His honors include the Bronze Medal from the Festival de Jeux d’Automne in Dijon (1974), the Golden Record from the Académie Charles Cros in France (1975, for Angklung), and the Zoltán Kodály Commemorative Medal in Hungary (1983). More recently, Gatra named him a Pioneer of Alternative Music (1996) and he was made an Officier de l’Ordre des Arts et des Lettres (2000) and a life member of the Akademi Jakarta (2002).

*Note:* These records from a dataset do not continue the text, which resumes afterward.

Definition mark_user_paired (written : bool) (users file : list UserConfig) (reference username : list Z)
    (hash : bytes) : list UserConfig * list UserConfig * result StoreError UserConfig :=
  commit written users file (prepare_mark_user_paired users reference username hash).

Definition set_user_username (written : bool) (users file : list UserConfig) (id : Z) (username : list Z)
    : list UserConfig * list UserConfig * result StoreError UserConfig :=
  commit written users file (prepare_set_user_username users id username).

End store.
End UserStore.

(** ** The server's identities *)

(** The users in memory, the users in the file, and the registry with its log. *)
Record Identity := mkIdentity {
  id_users : list UserConfig;
  id_file : list UserConfig;
  id_names : UsernameRegistry;
}.

(** The changes the authentication and pairing handlers make, one at a time: a
    dynamic user claims a name, an invite is paired, an explicit user is renamed.
    [io] and [written] say how the file system answers. *)
Inductive IdentityEvent :=
| ClaimDynamic (io : AppendOutcome) (id : Z) (name : list Z)
| PairInvite (written : bool) (reference name : list Z) (hash : bytes)
| RenameExplicit (written : bool) (id : Z) (name : list Z).

Section identity.
Context `{Unicode}.

(** [install_explicit_username], after the file was replaced. *)
Definition install_explicit_username (users : list UserConfig) (u : UserConfig) (i : Identity) : Identity :=
  {| id_users := users; id_file := id_file i;
     id_names := UsernameRegistry.set_explicit (id_names i) (user_id u) (user_name u) |}.

Definition set_file (file : list UserConfig) (i : Identity) : Identity :=
  {| id_users := id_users i; id_file := file; id_names := id_names i |}.

(** A prepared change of the explicit users: written, then installed. *)
Definition change_explicit (written : bool) (prepared : result StoreError (UserConfig * list UserConfig))
    (i : Identity) : Identity :=
  match prepared with
  | Err _ => i
  | Ok (u, users) => if written then install_explicit_username users u (set_file users i) else i
  end.

Definition identity_step (e : IdentityEvent) (i : Identity) : Identity :=
  match e with
  | ClaimDynamic io id name =>
      {| id_users := id_users i; id_file := id_file i;
         id_names := (UsernameRegistry.claim_dynamic io (id_names i) id name).1 |}
  | PairInvite written reference name hash =>
      let claimant := (fun x => user_id x.2) <$>
        list_find (fun u => internal_reference u = reference) (id_users i) in
      if UsernameRegistry.is_available (id_names i) (Username.trim name) claimant
      then change_explicit written
             (UserStore.prepare_mark_user_paired (id_users i) reference (Username.trim name) hash) i
      else i
  | RenameExplicit written id name =>
      if UsernameRegistry.is_available (id_names i) (Username.trim name) (Some id)
      then change_explicit written (UserStore.prepare_set_user_username (id_users i) id (Username.trim name)) i
      else i
  end.

Fixpoint identity_run (es : list IdentityEvent) (i : Identity) : Identity :=
  match es with
  | [] => i
  | e :: es => identity_run es (identity_step e i)
  end.

(** The explicit users as the registry is given them. *)
Definition explicit_of (users : list UserConfig) : list (Z * list Z) := (fun u => (user_id u, user_name u)) <$> users.

(** A server started on empty storage. *)
Definition fresh_identity : Identity :=
  {| id_users := []; id_file := [];
     id_names := {| reg_log := Some []; by_folded := ∅; by_user := ∅ |} |}.

End identity.

(** ** Lemmas: users *)

Section user_lemmas.
Context `{Unicode}.

Definition user_ok (u : UserConfig) : Prop :=
  0 < user_id u < FIRST_DYNAMIC_USER_ID /\ internal_reference u <> [] /\
  str_trim (internal_reference u) = internal_reference u /\ name_ok (user_name u) /\
  parse_secret_hash (token_hash u) <> None.

Record users_wf (users : list UserConfig) : Prop := {
  uw_ids : NoDup (user_id <$> users);
  uw_refs : NoDup (internal_reference <$> users);
  uw_each : Forall user_ok users;
}.

Lemma count_columns_clean n k c :
  Username.count_columns n k = Ok c -> Forall (fun ch => ch = SPACE \/ is_whitespace ch = false) n.
Proof.
  revert k. induction n as [|ch n IH]; intros k Hc; [constructor|]. cbn [Username.count_columns] in Hc.
  destruct (is_control ch); [done|].
  destruct (bool_decide (ch <> SPACE) && is_whitespace ch) eqn:Hw; [done|].
  destruct (char_width ch) as [w|]; [|done]. case_decide; [|done].
  constructor; [|by eapply IH]. destruct (decide (ch = SPACE)); [by left|right].
  by rewrite bool_decide_eq_true_2 in Hw.
Qed.

(** A name of the registry survives the trimming of [normalize]. *)
Lemma name_ok_str_trim n : name_ok n -> n <> [] /\ str_trim n = n.
Proof.
  intros (Hv & Ht & _). destruct (trim_spec n) as (_ & _ & _ & H1 & H2). rewrite Ht in H1, H2.
  unfold Username.validate in Hv. rewrite Ht in Hv.
  destruct (decide (n = [])); [done|]. case_decide; [done|].
  destruct (Username.count_columns n 0) as [c|] eqn:Hc; [|done]. apply count_columns_clean in Hc.
  split; [done|].
  assert (forall s, starts_clean s -> Forall (fun ch => ch = SPACE \/ is_whitespace ch = false) s ->
    skip_white s = s) as Hskip.
  { intros [|x s] Hx Hs; [done|]. cbn. inversion_clear Hs as [|? ? Hh _]. destruct Hh as [->| ->]; done. }
  unfold str_trim. rewrite (Hskip n), Hskip by (done || by apply Forall_reverse). apply reverse_involutive.
Qed.

Lemma normalize_id users : Forall user_ok users -> UserStore.normalize users = users.
Proof.
  induction 1 as [|u users (Hid & Href & Htrim & Hn & _) _ IH]; [done|].
  destruct (name_ok_str_trim _ Hn) as [Hne Hst]. unfold UserStore.normalize in *. cbn [fmap list_fmap].
  rewrite IH, Htrim, Hst, decide_False by done. by destruct u.
Qed.

Lemma validate_loop_ok users ids refs names :
  Forall user_ok users -> NoDup ((user_id <$> users) ++ ids) ->
  NoDup ((internal_reference <$> users) ++ refs) ->
  NoDup (((fun u => Username.fold (user_name u)) <$> users) ++ names) ->
  UserStore.validate_loop users ids refs names = Ok ().
Proof.
  intros Hall. revert ids refs names.
  induction Hall as [|u users (Hid & Href & _ & (Hv & _) & Hh) _ IH]; intros ids refs names H1 H2 H3; [done|].
  cbn [UserStore.validate_loop]. cbn [fmap list_fmap app] in *.
  inversion_clear H1 as [|? ? N1 H1']. inversion_clear H2 as [|? ? N2 H2']. inversion_clear H3 as [|? ? N3 H3'].
  rewrite decide_False by lia. rewrite decide_False by lia. rewrite decide_False by done. rewrite Hv.
  rewrite decide_False by set_solver. rewrite decide_False by set_solver.
  rewrite (bool_decide_eq_false_2 (_ ∈ names)), andb_false_r by set_solver.
  rewrite (bool_decide_eq_false_2 (parse_secret_hash _ = None)), andb_false_r by done.
  assert (forall A (x : A) l k, x ∉ l ++ k -> NoDup (l ++ k) -> NoDup (l ++ x :: k)) as Hmid.
  { intros A x l k Hx Hlk. rewrite NoDup_app in Hlk |- *. rewrite NoDup_cons. set_solver. }
  apply IH; by apply Hmid.
Qed.

(** Their names by id. *)
Definition explicit_map (users : list UserConfig) : gmap Z (list Z) := list_to_map (explicit_of users).


Lemma explicit_elem users u n : (u, n) ∈ explicit_of users <-> exists x, x ∈ users /\ user_id x = u /\ user_name x = n.
Proof. unfold explicit_of. rewrite list_elem_of_fmap. naive_solver. Qed.

Lemma explicit_ids users : (explicit_of users).*1 = user_id <$> users.
Proof. unfold explicit_of. by rewrite <- list_fmap_compose. Qed.

(** One user replaced by one of the same id and reference. *)
Lemma users_wf_insert users i x y :
  users_wf users -> users !! i = Some x -> user_ok y -> user_id y = user_id x ->
  internal_reference y = internal_reference x -> users_wf (<[i := y]> users).
Proof.
  intros [] Hx Hy Hid Href. constructor.
  - rewrite list_fmap_insert, Hid, list_insert_id; [done|]. by rewrite list_lookup_fmap, Hx.
  - rewrite list_fmap_insert, Href, list_insert_id; [done|]. by rewrite list_lookup_fmap, Hx.
  - by apply Forall_insert.
Qed.

Lemma explicit_insert users i x y :
  users_wf users -> users !! i = Some x -> user_id y = user_id x ->
  explicit_map (<[i := y]> users) = <[user_id x := user_name y]> (explicit_map users).
Proof.
  intros W Hx Hid.
  assert (NoDup (explicit_of users).*1) as Hnd by (rewrite explicit_ids; apply (uw_ids _ W)).
  assert (NoDup (explicit_of (<[i := y]> users)).*1) as Hnd'.
  { rewrite explicit_ids, list_fmap_insert, Hid, list_insert_id; [apply (uw_ids _ W)|].
    by rewrite list_lookup_fmap, Hx. }
  apply map_eq. intros u. apply option_eq. intros n. unfold explicit_map.
  rewrite <- elem_of_list_to_map by done. rewrite lookup_insert_Some, <- elem_of_list_to_map by done.
  rewrite !list_elem_of_lookup. unfold explicit_of. setoid_rewrite list_lookup_fmap.
  assert (forall j z, users !! j = Some z -> user_id z = user_id x -> j = i) as Huniq.
  { intros j z Hz Hzx. apply (NoDup_lookup (user_id <$> users) j i (user_id x)); [apply (uw_ids _ W)|..];
      rewrite list_lookup_fmap, ?Hz, ?Hx; cbn; congruence. }
  split.
  - intros (j & Hj). destruct (decide (i = j)) as [<-|Hne].
    + rewrite list_lookup_insert_eq in Hj by (by eapply lookup_lt_Some). cbn in Hj. left. naive_solver.
    + rewrite list_lookup_insert_ne in Hj by done. destruct (users !! j) as [z|] eqn:Hz; [|done]. cbn in Hj.
      right. injection Hj as <- <-. split; [intros Heq; apply Hne; symmetry; by eapply Huniq|].
      exists j. by rewrite Hz.
  - intros [[<- <-]|[Hne (j & Hj)]].
    + exists i. rewrite list_lookup_insert_eq by (by eapply lookup_lt_Some). cbn. by rewrite Hid.
    + exists j. rewrite list_lookup_insert_ne; [done|]. intros <-. rewrite Hx in Hj. cbn in Hj. naive_solver.
Qed.

End user_lemmas.
#[global] Arguments explicit_map : simpl never.

(** ** The invariant *)

Section identity_invariant.
Context `{Unicode}.

(** Storage and memory agree: the file holds the users in memory, the registry
    holds their names and the names of the dynamic users, and the log replays to
    exactly the latter. *)
Record identity_wf (i : Identity) : Prop := {
  iw_users : users_wf (id_users i);
  iw_file : id_file i = id_users i;
  iw_names : registry_wf (id_names i);
  iw_explicit : forall u, u < FIRST_DYNAMIC_USER_ID ->
    by_user (id_names i) !! u = explicit_map (id_users i) !! u;
  iw_log : exists rs d, reg_log (id_names i) = Some (log_bytes rs) /\ replays rs d /\
    forall u, by_user d !! u = if decide (FIRST_DYNAMIC_USER_ID <= u) then by_user (id_names i) !! u else None;
}.

(** What the callers guarantee: names are strings, ids are 64 bits, an invite's
    reference is trimmed and not empty, a token hash is one; and a failed append
    is rolled back. *)
Definition event_ok (e : IdentityEvent) : Prop :=
  match e with
  | ClaimDynamic io id name =>
      Forall Utf8.scalar name /\ id < 2 ^ 64 /\ match io with AppendFailed _ false => False | _ => True end
  | PairInvite _ reference name hash =>
      Forall Utf8.scalar name /\ reference <> [] /\ str_trim reference = reference /\ parse_secret_hash hash <> None
  | RenameExplicit _ _ name => Forall Utf8.scalar name
  end.

Lemma fresh_identity_wf : identity_wf fresh_identity.
Proof.
  constructor; cbn.
  - constructor; constructor.
  - done.
  - constructor; cbn; intros; rewrite ?lookup_empty in *; naive_solver.
  - done.
  - exists [], UsernameRegistry.empty. split; [done|]. split; [constructor|]. intros u. cbn. by case_decide.
Qed.

(** An explicit user installed under a name that is free for it. *)
Lemma install_wf i users u :
  identity_wf i -> users_wf users -> name_ok (user_name u) -> user_id u < FIRST_DYNAMIC_USER_ID ->
  UsernameRegistry.is_available (id_names i) (user_name u) (Some (user_id u)) = true ->
  explicit_map users = <[user_id u := user_name u]> (explicit_map (id_users i)) ->
  identity_wf (install_explicit_username users u (set_file users i)).
Proof.
  intros [Wu Wf Wn We (rs & d & Hl & Hr & Hd)] W Hn Hid Hav Hmap. constructor; cbn; try done.
  - by apply set_in_memory_wf.
  - intros v Hv. rewrite Hmap. destruct (decide (v = user_id u)) as [->|Hne]; [by rewrite !lookup_insert_eq|].
    rewrite !lookup_insert_ne by done. by apply We.
  - exists rs, d. split_and!; [done..|]. intros v. rewrite Hd. case_decide; [|done].
    rewrite lookup_insert_ne by lia. done.
Qed.

Lemma foldr_max l : 0 <= foldr Z.max 0 l /\ forall v, v ∈ l -> v <= foldr Z.max 0 l.
Proof.
  induction l as [|x l [IH0 IH]]; cbn; [split; [lia|by intros v ?%elem_of_nil]|].
  split; [lia|]. intros v [->|Hv%IH]%elem_of_cons; lia.
Qed.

Some of his prominent students include Gilang Ramadhan, Soe Tjen Marching, and Otto Sidharta

==List of works==

=== Stage ===

- Sangkuriang (miniature opera, libretto by Utuy T. Sontani), mixed chorus (1958)
- Latigrak (ballet music, choreography by Frédéric Franchini), gamelan orchestra, tape (1963)
- Parentheses VI, low-voiced comedian, 2 dancers, flute, 2 guitars, whistling instruments, some gamelan instruments (1983)
- Migrasi (music theatre work, text by Afrizal Malna) (1993)
- Spiral, female dancer, flute, piano (1993)
- Awang-Uwung (dance music, choreography by Suprapto Suryodarmo - see Amerta Movement), 2 genders (gamelan instruments), (1994)
- Marsinah (incidental music, play by Ratna Sarumpaet), ensemble (specially made instruments) (1994)

=== Orchestral ===

- Õm, 14 strings, 1995; Concerto, arpegina (5-string viola) (2002)
- GAME-Land for full sundanese gamelan orchestra slendro-pelog and female voice (2004)
- GAME-Land 2 for javanese gamelan orchestra slendro (2005)

=== Chamber Music ===

- Bulan Hijau, clarinet, piano (1960)
- Point Contre, trumpet, harp, percussion (1969)
- Ronda Malam, (A segment in Angklung) Angklung ensemble (1975)
- Kangen, 3 shakuhachi, kokyu, Japanese percussion (1986)
- Suwung, flute (1988)
- Ji-Lala-Ji, 2 players (flutes, percussion) (1989)
- Cucuku-Cu, guitar (1990)
- Lesung, synthesizer (1992)
- Uwek-Uwek, 2 mouth explorers, 1-2 djembes (1992)
- Minimax, variable spatial ensemble (1993)
- Jawara, percussion (1993)
- The Source, Where the Sound Returns, clarinet, cello, piano, (1999)
- Dedicace-1, arpegina/viola (2000)
- PAHA for brass quintet (2006)
- KUTANG for clarinet, bassoon, trumpet, trombone, percussions, violin and double bass (2007)

=== Choral ===

- Angklung, mixed chorus (+ angklungs), angklung ensemble (1975)
- Muni, mixed chorus (+ karunding [bamboo jaw harps]) (1998)

Vocal

- Bunga, Weekend and Kabut (texts by Sitor Situmorang, Toto Sidarto Bachtiar), voice, piano (1960)
- Mais, ces oiseaux, mezzo-soprano, baritone, clarinet, violin, viola, cello (1967)
- Parentheses V (text by Chairil Anwar), mezzo-soprano, 4 celli (1981)
- Gelandangan, female voice, karunding (1999)
- Sunyi, soprano, 2 cellular phones, small orchestra (2002)

=== Piano ===

- Tobor (1961)
- Svara (1979)
- NZ, prepared piano (1992)
- Cucuku-Cu, 5 pianos 20 hands (1992)
- Yu-Taha (1997)

=== Electroacoustic ===

- Astral, tape (1984)

=== Multimedia ===

- Parentheses I-II (dance music, choreography by Denis Carrey), female dancer, suspended chair, piano, lights (1972)
- Parentheses IV, 2 dancers, flute, 2 electric guitars, violin, cello, prepared piano, synthesizer, percussion, live painting (1973)
- Parentheses III (text by Ronald D. Laing, choreography by Samuelina Tahija), coloratura soprano, male speaker, 2 dancers, choreographed conductor, flute, oboe, clarinet, bassoon, string quartet, large sculpture (by Elizabeth Gleason) (1975)
- Jakarta 450 Tahun (environmental work), unlimited sounds of Jakarta (1977)
- Wangi, female dancer, gamelan orchestra, lights (1999)

=== Film Score ===

- Aku Perempuan Dan Laki-Laki Itu (Aria Kusumadewa, Afrizal Malna) (1996)

He was working on GAME-Land 3 for brass sextet, and MIRA konserto for piano, saluang and orchestra.